FIG. 8 is a diagram showing an example of a collection schedule generated by the collection schedule generating unit according to the first example;

FIG. 9 is a diagram showing another example of the collection schedule generated by the collection schedule generating unit according to the first example;

FIG. 10 is a flow chart showing a processing example of the collection schedule generating unit according to a second embodiment;

FIG. 11 is a flow chart showing a processing example of the collection schedule generating unit according to the second example;

FIG. 12 is a diagram showing a still another example of the collection schedule generated by the collection schedule generating unit according to the first example;

FIG. 13 is a diagram showing an example of the collection schedule generated by the collection schedule generating unit according to the second example;

FIG. 14 is a flow chart showing a generation procedure of a collection schedule according to a full search method; and

FIG. 15 is an explanatory diagram of a problematic point in the case in which collection schedules are generated for the groups respectively, in which pieces of resource information are sorted by the type thereof.

EXPLANATION OF REFERENCE NUMERALS

• 1 . . . Resource Information Collecting Device
• 10 . . . Collection Schedule Generating Unit
• 20 . . . Information Collecting Unit
• 30 . . . Search Processing Unit
• 40 . . . Condition Storage Unit
• 50 . . . Collection Schedule Storage Unit
• 60 . . . Information Storage Unit;

BEST MODES FOR CARRYING OUT THE INVENTION

Next, an embodiment of the present invention will be explained in detail with reference to drawings.

A resource information collecting device 1 according to the embodiment of the present invention collects pieces of resource information by a polling process in accordance with a collection schedule at every unit time. Herein, the resource information is the information about resources of calculators and network devices connected to the resource information collecting device 1 and, for example, is information about hardware or software such as a CPU utilization ratio, memory utilization volume, configuration information of devices, and setting information.

As shown in FIG. 1, the resource information collecting device 1 comprises a collection schedule generating unit 10, an information collecting unit 20, a search processing unit 30, a condition storage unit 40, a collection schedule storage unit 50 and an information storage unit 60.

The condition storage unit 40 stores generation conditions for generating collection schedules. The information that constitutes the generation conditions is, for example, as shown in FIG. 2, requested freshness 410 of the resource information, a concurrent update processing number MCU (Max Concurrent Updates) 420, and a polling time interval PI (Polling Interval) 430.

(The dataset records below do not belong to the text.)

(* ===== verification/Paths.v ===== *)
(** * Paths ([pathlib.PurePosixPath])

    A path is its root and its components; empty components and [.] are
    dropped when it is made. *)

From S2P Require Import Prelude Python.
Local Open Scope Z_scope.

Record path := mk_path { path_root : str; path_parts : list str }.

#[export] Instance path_eq_dec : EqDecision path.
Proof. solve_decision. Defined.

(** The root of a path: exactly two leading slashes are kept. *)
Definition root_of (s : str) : str :=
  match s with
  | 47 :: 47 :: 47 :: _ => [47]
  | 47 :: 47 :: _ => [47; 47]
  | 47 :: _ => [47]
  | _ => []
  end.

Definition is_component (s : str) : bool :=
  negb (bool_decide (s = [])) && negb (bool_decide (s = [46])).

(** [Path(s)] *)
Definition Path (s : str) : path := mk_path (root_of s) (List.filter is_component (split_on 47 s)).

(** [str(p)] *)
Definition path_str (p : path) : str :=
  let s := path_root p ++ join [47] (path_parts p) in
  if bool_decide (s = []) then [46] else s.

Definition is_absolute (p : path) : bool := negb (bool_decide (path_root p = [])).

(** [p / q] *)
Definition path_div (p q : path) : path :=
  if is_absolute q then q else mk_path (path_root p) (path_parts p ++ path_parts q).

Definition path_parent (p : path) : path := mk_path (path_root p) (removelast (path_parts p)).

For each identifier to uniquely identify each resource information r_i(1≦i≦n), which is serving as a collection target, the requested freshness 410 of the resource information stores the information (a smallest value lower(r_i) and a largest value upper(r_i) of information freshness) showing the range of the time interval of collecting the resource information r_i (hereinafter, referred to as information freshness). In other words, the resource information r_i has to be collected at the information freshness of the range from the smallest value lower(r_i) to the largest value upper(r_i) of the information freshness stored in the requested freshness 410.

The concurrent update processing number MCU 420 is the information showing an upper limit value of the total number of pieces of the resource information that is collected per one polling.

The polling time interval PI 430 is the information showing the time interval at which a resource information collecting process is activated by polling.

The collection schedule generation conditions are input from the condition storage unit 40 to the collection schedule generating unit 10, and the collection schedule generating unit 10 generates a collection schedule that satisfies the input generation conditions. The collection schedule storage unit 50 stores the generated collection schedule.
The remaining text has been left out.